§ WHAT IS EXPECTED: Your output should be the lines from the start of the data through the line containing "- unfold throw_when, lift, raise_if", exactly and nothing more.

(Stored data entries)
»»

Lemma run_checked_Raise {HT : Host} err argv w e w' :
  run_checked err argv w = (Raise e, w') → exn_class e = err ∨ run_program argv w = (Raise e, w') ∧ isinstance e FileNotFoundError = false.
Proof.
  unfold run_checked, catch. intros [(r & w1 & _ & H2)|(e1 & H1 & [= <-])]%act_bind_inv.
  - unfold throw_when, lift, raise_if in H2. case_bool_decide; [injection H2 as <- _; by left|discriminate].
  - destruct (run_program argv w) as [[r1|e2] w2]; [discriminate|]. destruct (isinstance e2 _) eqn:Hi.
    + injection H1 as <- _. by left.
    + injection H1 as <- <-. by right.
Qed.

(** ** [drivers/_diskconvert.py] *)

Section DiskConvert.
Context {HT : Host}.

Definition qemu_img_path : option string := which "qemu-img".

Definition require_qemu_img : res string :=
  match qemu_img_path with Some p => mret p | None => raise DriverError ["qemu-img"] end.

Definition qemu_run (argv : list string) : HostAct () := run_checked DriverError argv.

Definition opt_args (o : option string) (f : string → list string) : list string :=
  match o with Some x => f x | None => [] end.

Definition convert_argv (qemu_img src dst out_format : string) (in_format subformat : option string) : list string :=
  [qemu_img; "convert"] ++ opt_args in_format (λ f, ["-f"; f]) ++ ["-O"; out_format] ++
  opt_args subformat (λ s, ["-o"; "subformat=" +:+ s]) ++ [src; dst].

Definition convert (src dst out_format : string) (in_format subformat : option string) : HostAct string :=
  qemu_img ← lift require_qemu_img;
  there ← file_exists src;
  throw_when (negb there) DriverError [src];;
  qemu_run (convert_argv qemu_img src dst out_format in_format subformat);;
  mret dst.

Definition qcow2_to_vmdk (src dst subformat : string) : HostAct string :=
  convert src dst "vmdk" (Some "qcow2") (Some subformat).
Definition vmdk_to_qcow2 (src dst : string) : HostAct string := convert src dst "qcow2" (Some "vmdk") None.
End DiskConvert.

(** What conversion does with a disk.  [disk_of fmt data] is the disk a file holds, read
    in a format; the documented behaviour of [qemu-img convert] is a hypothesis: when it
    exits with success the destination holds, in the output format, the disk the source
    held in the input format, and no other file is written. *)
Section Conversion.
Context {HT : Host} {D : Type} (disk_of : string → bytes → option D).

Definition converts : Prop := ∀ q src dst f g sub w r w',
  which "qemu-img" = Some q → run_program (convert_argv q src dst g (Some f) sub) w = (Ok r, w') → returncode r = 0%Z →
  (∃ data, w' !! dst = Some data ∧ disk_of g data = (w !! src ≫= disk_of f)) ∧ (∀ p, p ≠ dst → w' !! p = w !! p).

Lemma convert_Ok src dst g f sub w d w' :
  converts → convert src dst g (Some f) sub w = (Ok d, w') →
  d = dst ∧ is_Some (w !! src) ∧ (∃ data, w' !! dst = Some data ∧ disk_of g data = (w !! src ≫= disk_of f)) ∧
  (∀ p, p ≠ dst → w' !! p = w !! p).
Proof.
  intros Hc. unfold convert, require_qemu_img, qemu_img_path. destruct (which "qemu-img") as [q|] eqn:Hq; [|discriminate].
  intros [(? & ? & [= <- <-] & H)|(e & He & _)]%act_bind_inv; [|discriminate]. unfold file_exists in H. rewrite act_bind_gets in H.
  case_bool_decide as Hsrc; cbn [negb] in H; [|discriminate].
  apply act_bind_inv in H as [([] & ? & [= <-] & H)|(e & He & _)]; [|discriminate].
  apply act_bind_inv in H as [([] & w1 & Hr & [= <- <-])|(e & He & [=])].
  apply run_checked_Ok in Hr as (r & Hrun & Hz). destruct (Hc _ _ _ _ _ _ _ _ _ Hq Hrun Hz) as [Hd Hp]. done.
Qed.

(** A disk survives the trip to a backend that keeps another format and back: converting
    a qcow2 to a vmdk, in any subformat, and that vmdk back to a third file gives a qcow2
    with the disk of the first, and leaves the first as it was. *)
Theorem vmdk_roundtrip src mid dst sub w w1 w2 x y :
  converts → mid ≠ src → dst ≠ src →
  qcow2_to_vmdk src mid sub w = (Ok x, w1) → vmdk_to_qcow2 mid dst w1 = (Ok y, w2) →
  w2 !! src = w !! src ∧ ∃ data, w2 !! dst = Some data ∧ disk_of "qcow2" data = (w !! src ≫= disk_of "qcow2").
Proof.
  intros Hc Hm Hd H1 H2. apply convert_Ok in H1 as (-> & _ & (d1 & Hd1 & He1) & Hp1); [|done].
  apply convert_Ok in H2 as (-> & _ & (d2 & Hd2 & He2) & Hp2); [|done].
  split; [by rewrite Hp2, Hp1|]. exists d2. split; [done|]. rewrite He2, Hd1. cbn. exact He1.
Qed.
End Conversion.

(** Conversion fails with [DriverError] only, as long as starting the program raises
    nothing of another kind than what the handler takes. *)
Lemma convert_boundary {HT : Host} src dst g f sub w e w' :
  (∀ argv w e, (run_program argv w).1 = Raise e → isinstance e FileNotFoundError = true) →
  convert src dst g f sub w = (Raise e, w') → isinstance e DriverError = true.
Proof.
  intros Hrun. unfold convert, require_qemu_img. destruct qemu_img_path as [q|]; [|by intros [= <- _]].
  intros [(? & ? & [= <- <-] & H1)|(e1 & He & _)]%act_bind_inv; [|discriminate]. unfold file_exists in H1.
  rewrite act_bind_gets in H1. case_bool_decide; cbn [negb] in H1; [|by injection H1 as <- _].
  apply act_bind_inv in H1 as [([] & ? & [= <-] & H1)|(e1 & He & _)]; [|discriminate].
  apply act_bind_inv in H1 as [([] & w1 & _ & [=])|(e1 & Hr & [= <-])].
  apply run_checked_Raise in Hr as [Hr|[Hr Hi]]; [by unfold isinstance; rewrite Hr|].
  rewrite Hrun with (argv := convert_argv q src dst g f sub) (w := w) in Hi; [done|by rewrite Hr].
Qed.

(** ** [materialize_prepared] ([builders/base.py])

    A prepared image is built at a path nobody else has and renamed onto its place. *)

Section Materialize.
Context {HT : Host}.

(** [tmp.replace(dest)] *)
Definition rename (src dst : string) : HostAct () := λ w,
  match w !! src with
  | Some data => (Ok (), <[dst := data]> (delete src w))
  | None => (raise FileNotFoundError [src], w)
  end.

(** [mkdtemp], [try] and [rmtree] in [finally], as [with_tempdir] has them. *)
Definition materialize_prepared (parent name : string) (build : string → HostAct ()) : HostAct () :=
  with_tempdir (in_dir parent ".tr-prep-") (λ tmpdir,
    let tmp := in_dir tmpdir name in
    build tmp;; rename tmp (in_dir parent name)).

(** [if not prepared.exists(): materialize_prepared(...)]; [return prepared] *)
Definition prepare_cached (parent name : string) (build : string → HostAct ()) : HostAct string :=
  there ← file_exists (in_dir parent name);
  act_when (negb there) (materialize_prepared parent name build);;
  mret (in_dir parent name).
End Materialize.

(** *** Every interleaving

    Workers of one build phase that derive the same prepared path.  A file being written
    is [Torn] until the program that writes it is done.  What a worker may find in the
    way of its own steps (no space, a failing [xorriso], an interrupt) is the failing
    branch; [rmtree(ignore_errors=True)] may leave the directory behind. *)
Module Race.

Inductive content : Type :=
  | Torn
  | Whole (data : bytes).

Inductive worker : Type :=
  | Entered
  | Missing                      (** [prepared] did not exist *)
  | Building (tmp : string)      (** inside [build(tmp)] *)
  | Built (tmp : string)
  | Cleaning (tmp : string) (ok : bool)   (** the [finally] *)
  | Returned
  | Failed.

Record world : Type := MkWorld { disk : gmap string content; pool : gmap nat worker }.

Section Steps.
(** The prepared path, and what [build] can produce for it. *)
Variable prepared : string.
Variable good : bytes → Prop.

(** The temporary paths in use. *)
Definition holds (st : worker) (tmp : string) : Prop :=
  match st with Building t | Built t | Cleaning t _ => t = tmp | _ => False end.
Definition in_use (w : world) (tmp : string) : Prop := ∃ i st, pool w !! i = Some st ∧ holds st tmp.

««

§ ANSWER BOX:
Lemma run_checked_Raise {HT : Host} err argv w e w' :
  run_checked err argv w = (Raise e, w') → exn_class e = err ∨ run_program argv w = (Raise e, w') ∧ isinstance e FileNotFoundError = false.
Proof.
  unfold run_checked, catch. intros [(r & w1 & _ & H2)|(e1 & H1 & [= <-])]%act_bind_inv.
  - unfold throw_when, lift, raise_if in H2. case_bool_decide; [injection H2 as <- _; by left|discriminate].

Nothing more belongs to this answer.